Copy each line of the listing where the word "while" can be found.

PROVIDED ENTRIES =
####
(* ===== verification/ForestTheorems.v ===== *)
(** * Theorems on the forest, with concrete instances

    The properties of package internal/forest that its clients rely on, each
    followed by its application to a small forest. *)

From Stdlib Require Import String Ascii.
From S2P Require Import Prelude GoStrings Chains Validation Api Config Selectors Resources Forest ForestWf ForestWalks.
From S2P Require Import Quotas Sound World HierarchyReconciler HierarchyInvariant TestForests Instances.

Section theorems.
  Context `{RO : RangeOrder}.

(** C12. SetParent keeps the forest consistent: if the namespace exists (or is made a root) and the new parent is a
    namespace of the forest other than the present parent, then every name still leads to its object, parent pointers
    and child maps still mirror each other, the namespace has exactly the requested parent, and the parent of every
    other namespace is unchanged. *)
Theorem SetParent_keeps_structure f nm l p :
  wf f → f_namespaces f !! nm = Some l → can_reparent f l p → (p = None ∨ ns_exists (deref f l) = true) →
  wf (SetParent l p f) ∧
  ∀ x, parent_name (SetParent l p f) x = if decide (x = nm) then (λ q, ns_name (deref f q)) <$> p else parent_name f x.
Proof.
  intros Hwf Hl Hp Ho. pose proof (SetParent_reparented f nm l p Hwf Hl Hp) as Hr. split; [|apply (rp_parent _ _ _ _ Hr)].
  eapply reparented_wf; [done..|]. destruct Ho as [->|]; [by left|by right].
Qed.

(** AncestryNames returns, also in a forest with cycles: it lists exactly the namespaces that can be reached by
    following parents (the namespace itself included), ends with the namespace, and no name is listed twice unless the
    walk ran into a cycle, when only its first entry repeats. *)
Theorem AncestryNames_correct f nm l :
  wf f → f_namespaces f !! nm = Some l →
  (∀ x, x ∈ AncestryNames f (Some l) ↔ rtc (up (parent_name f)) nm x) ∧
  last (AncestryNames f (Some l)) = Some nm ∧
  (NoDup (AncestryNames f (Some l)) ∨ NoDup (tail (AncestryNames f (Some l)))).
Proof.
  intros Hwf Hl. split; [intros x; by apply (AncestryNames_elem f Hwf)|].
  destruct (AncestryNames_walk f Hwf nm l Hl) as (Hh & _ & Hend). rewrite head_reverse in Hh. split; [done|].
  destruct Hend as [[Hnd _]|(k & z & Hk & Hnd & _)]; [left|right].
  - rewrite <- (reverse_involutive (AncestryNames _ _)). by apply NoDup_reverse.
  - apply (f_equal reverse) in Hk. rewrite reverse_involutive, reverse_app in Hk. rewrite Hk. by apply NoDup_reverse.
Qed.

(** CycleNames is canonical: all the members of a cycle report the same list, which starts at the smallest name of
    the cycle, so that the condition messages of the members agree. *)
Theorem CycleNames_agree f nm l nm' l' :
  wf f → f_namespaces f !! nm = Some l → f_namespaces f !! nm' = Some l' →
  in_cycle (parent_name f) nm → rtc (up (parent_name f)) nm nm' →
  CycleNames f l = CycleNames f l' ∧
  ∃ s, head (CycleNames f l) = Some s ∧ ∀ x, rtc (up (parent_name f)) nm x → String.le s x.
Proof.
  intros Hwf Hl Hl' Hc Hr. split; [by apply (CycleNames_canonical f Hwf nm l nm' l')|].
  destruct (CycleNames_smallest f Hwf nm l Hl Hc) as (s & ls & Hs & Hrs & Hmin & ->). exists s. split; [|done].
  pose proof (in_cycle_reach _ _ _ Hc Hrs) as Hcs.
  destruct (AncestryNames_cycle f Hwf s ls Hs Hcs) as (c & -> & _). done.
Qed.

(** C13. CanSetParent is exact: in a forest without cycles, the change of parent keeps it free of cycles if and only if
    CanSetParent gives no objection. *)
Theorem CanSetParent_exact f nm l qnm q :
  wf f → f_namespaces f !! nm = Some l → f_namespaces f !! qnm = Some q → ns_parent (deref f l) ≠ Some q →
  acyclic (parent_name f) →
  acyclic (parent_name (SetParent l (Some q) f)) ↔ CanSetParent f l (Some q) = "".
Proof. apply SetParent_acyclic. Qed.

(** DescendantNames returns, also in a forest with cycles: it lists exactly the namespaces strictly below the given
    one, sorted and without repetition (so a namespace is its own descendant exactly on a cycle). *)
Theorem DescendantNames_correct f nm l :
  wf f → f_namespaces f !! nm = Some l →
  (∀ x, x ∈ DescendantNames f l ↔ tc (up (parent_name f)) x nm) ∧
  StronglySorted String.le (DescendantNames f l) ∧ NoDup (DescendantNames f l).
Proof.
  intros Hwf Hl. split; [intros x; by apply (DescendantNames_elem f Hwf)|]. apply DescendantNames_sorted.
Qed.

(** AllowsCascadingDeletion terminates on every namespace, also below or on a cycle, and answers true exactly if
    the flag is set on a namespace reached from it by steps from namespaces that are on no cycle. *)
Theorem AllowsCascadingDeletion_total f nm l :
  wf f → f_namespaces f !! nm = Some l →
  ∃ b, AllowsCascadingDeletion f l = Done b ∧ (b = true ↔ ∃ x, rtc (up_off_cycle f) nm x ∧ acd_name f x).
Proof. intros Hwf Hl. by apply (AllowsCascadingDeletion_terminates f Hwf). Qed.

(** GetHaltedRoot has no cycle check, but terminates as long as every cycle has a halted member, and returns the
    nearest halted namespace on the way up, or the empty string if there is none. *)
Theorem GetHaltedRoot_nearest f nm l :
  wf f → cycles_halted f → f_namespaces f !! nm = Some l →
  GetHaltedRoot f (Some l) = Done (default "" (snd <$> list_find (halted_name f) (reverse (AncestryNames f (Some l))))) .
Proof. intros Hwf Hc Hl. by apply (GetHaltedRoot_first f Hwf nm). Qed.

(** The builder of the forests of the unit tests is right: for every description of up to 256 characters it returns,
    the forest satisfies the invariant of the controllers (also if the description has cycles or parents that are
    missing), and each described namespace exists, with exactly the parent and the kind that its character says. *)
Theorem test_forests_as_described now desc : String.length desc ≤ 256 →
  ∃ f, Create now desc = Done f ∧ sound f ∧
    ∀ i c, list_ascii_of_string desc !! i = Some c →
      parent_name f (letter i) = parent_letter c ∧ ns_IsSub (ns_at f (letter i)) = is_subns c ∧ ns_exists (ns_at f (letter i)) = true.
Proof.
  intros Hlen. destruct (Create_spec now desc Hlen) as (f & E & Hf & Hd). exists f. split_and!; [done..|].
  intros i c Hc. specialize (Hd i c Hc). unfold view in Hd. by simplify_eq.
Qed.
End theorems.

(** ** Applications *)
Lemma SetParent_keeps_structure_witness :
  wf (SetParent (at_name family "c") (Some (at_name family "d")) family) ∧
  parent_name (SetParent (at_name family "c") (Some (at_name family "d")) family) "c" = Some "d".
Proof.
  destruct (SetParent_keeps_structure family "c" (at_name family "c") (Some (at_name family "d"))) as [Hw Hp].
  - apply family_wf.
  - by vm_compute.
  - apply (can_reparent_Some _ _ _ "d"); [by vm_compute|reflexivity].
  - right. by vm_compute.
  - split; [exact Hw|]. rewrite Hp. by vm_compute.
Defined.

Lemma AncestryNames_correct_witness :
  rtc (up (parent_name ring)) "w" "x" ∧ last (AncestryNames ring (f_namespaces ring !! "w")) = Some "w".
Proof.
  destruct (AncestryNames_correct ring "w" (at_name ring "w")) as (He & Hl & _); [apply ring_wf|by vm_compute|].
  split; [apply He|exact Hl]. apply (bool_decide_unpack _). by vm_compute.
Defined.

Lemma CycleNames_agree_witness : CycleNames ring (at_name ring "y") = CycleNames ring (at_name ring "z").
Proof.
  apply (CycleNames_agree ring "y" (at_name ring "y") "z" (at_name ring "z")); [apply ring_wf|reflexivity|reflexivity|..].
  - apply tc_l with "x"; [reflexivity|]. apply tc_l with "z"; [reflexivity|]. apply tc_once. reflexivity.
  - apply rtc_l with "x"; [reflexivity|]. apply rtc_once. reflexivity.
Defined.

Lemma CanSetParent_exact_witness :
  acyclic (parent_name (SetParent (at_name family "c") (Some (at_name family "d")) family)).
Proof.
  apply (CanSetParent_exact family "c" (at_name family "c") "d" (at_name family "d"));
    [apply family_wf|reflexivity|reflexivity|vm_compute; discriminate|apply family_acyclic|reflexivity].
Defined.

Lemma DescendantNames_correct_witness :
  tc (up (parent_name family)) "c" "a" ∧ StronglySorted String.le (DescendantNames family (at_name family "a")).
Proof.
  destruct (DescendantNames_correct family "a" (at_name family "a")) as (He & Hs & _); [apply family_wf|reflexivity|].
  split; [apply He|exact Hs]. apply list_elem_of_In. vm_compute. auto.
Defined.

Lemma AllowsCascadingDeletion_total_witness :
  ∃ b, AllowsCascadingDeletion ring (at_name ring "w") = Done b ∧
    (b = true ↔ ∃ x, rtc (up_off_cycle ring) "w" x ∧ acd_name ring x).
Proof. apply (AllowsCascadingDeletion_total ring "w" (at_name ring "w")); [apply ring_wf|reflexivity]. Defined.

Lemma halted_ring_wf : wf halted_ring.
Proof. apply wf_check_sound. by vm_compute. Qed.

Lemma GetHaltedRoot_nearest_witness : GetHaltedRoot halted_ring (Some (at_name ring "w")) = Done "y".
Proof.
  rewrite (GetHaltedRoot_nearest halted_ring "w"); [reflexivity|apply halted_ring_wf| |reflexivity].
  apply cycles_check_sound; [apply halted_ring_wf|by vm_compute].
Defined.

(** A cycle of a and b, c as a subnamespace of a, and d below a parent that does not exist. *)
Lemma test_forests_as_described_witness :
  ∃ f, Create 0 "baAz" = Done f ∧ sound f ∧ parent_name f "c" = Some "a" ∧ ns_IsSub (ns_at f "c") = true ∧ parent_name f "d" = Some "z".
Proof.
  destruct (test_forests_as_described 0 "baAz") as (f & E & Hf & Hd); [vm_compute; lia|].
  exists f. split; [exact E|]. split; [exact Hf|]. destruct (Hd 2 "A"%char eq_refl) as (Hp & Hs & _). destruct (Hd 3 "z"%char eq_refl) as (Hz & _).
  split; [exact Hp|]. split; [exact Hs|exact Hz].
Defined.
####
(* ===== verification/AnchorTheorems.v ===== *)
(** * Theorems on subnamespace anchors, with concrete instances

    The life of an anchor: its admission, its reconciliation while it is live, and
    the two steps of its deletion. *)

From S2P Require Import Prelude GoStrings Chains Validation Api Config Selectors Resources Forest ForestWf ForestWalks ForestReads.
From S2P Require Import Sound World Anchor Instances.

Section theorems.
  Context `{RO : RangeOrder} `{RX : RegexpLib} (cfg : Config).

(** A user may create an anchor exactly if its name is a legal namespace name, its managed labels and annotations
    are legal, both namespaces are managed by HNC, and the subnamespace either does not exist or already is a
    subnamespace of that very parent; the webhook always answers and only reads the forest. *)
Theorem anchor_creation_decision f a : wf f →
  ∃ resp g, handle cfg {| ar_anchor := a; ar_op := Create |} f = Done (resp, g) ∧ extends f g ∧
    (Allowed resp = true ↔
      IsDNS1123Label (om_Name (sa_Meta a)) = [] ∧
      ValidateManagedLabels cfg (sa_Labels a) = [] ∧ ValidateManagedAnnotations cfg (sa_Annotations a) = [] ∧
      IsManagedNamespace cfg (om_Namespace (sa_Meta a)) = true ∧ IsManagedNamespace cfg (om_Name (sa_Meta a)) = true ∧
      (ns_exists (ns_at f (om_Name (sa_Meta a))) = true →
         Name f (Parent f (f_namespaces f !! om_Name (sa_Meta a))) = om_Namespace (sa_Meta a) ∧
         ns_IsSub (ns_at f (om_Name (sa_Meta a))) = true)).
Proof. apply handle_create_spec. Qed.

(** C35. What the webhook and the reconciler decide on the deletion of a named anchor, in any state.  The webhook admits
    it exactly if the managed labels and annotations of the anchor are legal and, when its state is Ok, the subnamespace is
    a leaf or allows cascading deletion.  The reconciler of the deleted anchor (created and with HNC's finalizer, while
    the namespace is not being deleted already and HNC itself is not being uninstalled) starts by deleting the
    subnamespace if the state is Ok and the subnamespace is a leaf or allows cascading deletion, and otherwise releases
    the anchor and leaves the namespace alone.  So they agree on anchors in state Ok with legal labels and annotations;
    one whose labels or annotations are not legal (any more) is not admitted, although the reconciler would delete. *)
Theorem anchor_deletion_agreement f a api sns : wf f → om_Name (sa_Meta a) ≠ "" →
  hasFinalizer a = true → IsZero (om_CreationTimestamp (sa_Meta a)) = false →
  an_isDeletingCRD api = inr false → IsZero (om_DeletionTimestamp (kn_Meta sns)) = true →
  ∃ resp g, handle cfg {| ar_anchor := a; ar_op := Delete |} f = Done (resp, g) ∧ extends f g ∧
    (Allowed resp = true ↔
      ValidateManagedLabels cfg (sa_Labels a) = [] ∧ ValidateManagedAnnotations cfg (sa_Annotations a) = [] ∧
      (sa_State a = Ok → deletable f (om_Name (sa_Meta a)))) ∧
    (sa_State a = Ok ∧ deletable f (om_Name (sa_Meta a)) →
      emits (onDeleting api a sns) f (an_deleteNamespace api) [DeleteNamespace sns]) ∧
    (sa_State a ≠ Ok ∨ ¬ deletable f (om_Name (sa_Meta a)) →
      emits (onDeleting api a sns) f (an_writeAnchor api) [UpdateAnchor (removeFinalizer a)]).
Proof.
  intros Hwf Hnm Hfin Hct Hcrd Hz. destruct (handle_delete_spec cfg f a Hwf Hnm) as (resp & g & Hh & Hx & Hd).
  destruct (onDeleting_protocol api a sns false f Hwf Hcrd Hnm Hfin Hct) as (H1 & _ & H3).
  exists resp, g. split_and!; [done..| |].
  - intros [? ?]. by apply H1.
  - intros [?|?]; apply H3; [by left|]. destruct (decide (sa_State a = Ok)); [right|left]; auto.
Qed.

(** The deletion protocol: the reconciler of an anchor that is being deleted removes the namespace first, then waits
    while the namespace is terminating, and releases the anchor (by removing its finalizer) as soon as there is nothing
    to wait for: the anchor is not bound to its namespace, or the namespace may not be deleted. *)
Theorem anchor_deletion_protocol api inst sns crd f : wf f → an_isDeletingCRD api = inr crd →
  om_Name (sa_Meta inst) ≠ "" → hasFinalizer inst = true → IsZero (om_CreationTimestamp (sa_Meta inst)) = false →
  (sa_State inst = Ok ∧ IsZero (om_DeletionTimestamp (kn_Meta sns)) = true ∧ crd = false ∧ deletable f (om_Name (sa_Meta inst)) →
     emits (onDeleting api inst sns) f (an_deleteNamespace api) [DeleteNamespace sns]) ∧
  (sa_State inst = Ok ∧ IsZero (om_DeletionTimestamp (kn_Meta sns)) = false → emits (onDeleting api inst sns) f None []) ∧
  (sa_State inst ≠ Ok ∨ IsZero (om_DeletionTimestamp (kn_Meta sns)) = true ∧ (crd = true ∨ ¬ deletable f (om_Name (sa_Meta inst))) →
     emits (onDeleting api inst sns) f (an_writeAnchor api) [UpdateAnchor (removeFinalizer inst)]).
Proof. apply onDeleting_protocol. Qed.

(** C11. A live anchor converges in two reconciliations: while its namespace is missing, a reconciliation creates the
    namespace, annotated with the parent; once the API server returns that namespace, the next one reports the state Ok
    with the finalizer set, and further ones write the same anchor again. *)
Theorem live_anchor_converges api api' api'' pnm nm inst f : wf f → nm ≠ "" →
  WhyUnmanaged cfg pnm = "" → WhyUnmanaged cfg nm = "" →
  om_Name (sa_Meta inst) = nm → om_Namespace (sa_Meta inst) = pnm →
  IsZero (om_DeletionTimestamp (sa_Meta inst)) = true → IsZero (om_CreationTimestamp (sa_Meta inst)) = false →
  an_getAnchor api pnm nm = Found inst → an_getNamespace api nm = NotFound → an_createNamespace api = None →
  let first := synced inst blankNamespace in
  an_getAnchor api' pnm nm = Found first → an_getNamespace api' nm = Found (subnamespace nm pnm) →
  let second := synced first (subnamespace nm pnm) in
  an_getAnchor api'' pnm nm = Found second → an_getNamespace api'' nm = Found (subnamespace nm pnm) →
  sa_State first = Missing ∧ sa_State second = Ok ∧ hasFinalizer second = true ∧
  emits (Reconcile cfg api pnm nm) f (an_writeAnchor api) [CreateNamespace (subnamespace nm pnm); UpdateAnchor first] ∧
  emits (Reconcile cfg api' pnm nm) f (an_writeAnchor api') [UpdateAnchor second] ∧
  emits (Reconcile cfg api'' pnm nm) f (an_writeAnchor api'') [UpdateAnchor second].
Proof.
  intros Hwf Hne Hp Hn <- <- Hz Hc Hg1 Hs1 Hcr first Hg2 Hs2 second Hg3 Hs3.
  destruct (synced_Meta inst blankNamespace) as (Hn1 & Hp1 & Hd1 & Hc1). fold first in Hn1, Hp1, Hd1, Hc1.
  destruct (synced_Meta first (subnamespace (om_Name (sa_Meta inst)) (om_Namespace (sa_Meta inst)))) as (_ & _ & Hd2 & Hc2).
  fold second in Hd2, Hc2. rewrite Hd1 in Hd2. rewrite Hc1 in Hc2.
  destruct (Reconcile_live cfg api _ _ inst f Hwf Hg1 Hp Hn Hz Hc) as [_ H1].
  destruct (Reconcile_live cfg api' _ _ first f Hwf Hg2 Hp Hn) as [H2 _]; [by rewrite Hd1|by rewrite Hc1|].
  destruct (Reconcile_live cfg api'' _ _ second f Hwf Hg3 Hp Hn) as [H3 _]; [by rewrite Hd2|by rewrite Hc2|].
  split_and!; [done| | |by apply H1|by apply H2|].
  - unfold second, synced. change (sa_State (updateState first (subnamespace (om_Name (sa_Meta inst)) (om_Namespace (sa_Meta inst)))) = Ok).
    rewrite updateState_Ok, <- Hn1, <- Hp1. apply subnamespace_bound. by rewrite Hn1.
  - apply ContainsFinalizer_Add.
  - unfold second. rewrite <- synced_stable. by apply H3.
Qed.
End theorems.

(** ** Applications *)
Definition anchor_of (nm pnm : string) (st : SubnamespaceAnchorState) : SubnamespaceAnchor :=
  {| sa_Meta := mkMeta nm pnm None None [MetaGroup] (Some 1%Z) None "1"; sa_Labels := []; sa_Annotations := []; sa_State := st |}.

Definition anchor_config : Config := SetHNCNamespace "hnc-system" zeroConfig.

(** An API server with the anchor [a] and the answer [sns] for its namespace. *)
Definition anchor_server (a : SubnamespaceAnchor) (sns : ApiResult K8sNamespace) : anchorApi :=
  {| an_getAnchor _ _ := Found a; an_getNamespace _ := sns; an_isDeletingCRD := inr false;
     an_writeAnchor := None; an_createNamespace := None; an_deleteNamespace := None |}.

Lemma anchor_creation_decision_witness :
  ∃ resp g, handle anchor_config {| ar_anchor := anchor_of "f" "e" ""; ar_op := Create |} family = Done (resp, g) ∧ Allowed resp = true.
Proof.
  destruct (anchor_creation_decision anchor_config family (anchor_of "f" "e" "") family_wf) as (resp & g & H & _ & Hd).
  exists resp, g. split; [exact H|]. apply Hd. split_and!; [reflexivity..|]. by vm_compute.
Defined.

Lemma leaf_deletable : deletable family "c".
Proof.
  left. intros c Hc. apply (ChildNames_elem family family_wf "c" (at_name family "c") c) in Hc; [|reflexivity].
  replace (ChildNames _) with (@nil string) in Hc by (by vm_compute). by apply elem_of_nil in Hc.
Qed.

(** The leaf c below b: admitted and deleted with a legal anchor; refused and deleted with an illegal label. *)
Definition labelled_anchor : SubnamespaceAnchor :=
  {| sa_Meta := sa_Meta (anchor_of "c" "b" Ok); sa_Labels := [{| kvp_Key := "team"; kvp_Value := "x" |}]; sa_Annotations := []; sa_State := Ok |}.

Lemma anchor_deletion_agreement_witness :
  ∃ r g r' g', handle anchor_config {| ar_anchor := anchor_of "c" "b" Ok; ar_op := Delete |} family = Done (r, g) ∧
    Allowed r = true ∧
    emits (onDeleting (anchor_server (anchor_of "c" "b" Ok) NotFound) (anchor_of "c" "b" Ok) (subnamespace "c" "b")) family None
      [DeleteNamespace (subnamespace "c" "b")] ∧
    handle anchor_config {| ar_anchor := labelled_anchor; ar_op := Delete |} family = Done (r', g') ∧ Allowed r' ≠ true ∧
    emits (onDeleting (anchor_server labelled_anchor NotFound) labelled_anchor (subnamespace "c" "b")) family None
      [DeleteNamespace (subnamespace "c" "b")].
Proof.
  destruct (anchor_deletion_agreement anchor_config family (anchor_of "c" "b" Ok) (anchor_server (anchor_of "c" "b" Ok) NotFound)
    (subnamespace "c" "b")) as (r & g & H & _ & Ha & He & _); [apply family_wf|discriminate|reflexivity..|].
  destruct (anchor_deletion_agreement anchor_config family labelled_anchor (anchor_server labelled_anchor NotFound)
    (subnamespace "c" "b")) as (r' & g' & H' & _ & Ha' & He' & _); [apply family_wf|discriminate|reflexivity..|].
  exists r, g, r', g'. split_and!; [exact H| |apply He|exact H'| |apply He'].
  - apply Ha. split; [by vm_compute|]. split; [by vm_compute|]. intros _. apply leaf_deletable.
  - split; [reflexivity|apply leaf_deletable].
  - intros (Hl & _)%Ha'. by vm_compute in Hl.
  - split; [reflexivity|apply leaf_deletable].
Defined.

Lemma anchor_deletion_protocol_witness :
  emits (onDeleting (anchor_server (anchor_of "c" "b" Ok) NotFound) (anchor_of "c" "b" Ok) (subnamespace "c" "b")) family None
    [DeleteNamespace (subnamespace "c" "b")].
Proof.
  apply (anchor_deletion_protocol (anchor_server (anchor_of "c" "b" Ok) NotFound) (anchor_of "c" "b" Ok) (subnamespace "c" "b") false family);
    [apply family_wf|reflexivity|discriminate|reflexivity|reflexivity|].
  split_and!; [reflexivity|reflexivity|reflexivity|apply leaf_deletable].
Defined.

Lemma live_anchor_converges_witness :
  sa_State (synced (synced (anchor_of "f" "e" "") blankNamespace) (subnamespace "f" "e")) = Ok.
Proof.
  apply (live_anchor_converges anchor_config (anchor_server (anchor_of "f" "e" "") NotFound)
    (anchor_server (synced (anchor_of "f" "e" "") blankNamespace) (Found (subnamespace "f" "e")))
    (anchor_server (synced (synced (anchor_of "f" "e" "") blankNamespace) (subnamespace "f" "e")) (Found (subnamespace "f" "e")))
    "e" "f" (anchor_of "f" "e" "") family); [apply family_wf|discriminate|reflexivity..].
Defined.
####
ANSWER SPACE =
    The life of an anchor: its admission, its reconciliation while it is live, and
    a leaf or allows cascading deletion.  The reconciler of the deleted anchor (created and with HNC's finalizer, while
    while the namespace is terminating, and releases the anchor (by removing its finalizer) as soon as there is nothing
(** C11. A live anchor converges in two reconciliations: while its namespace is missing, a reconciliation creates the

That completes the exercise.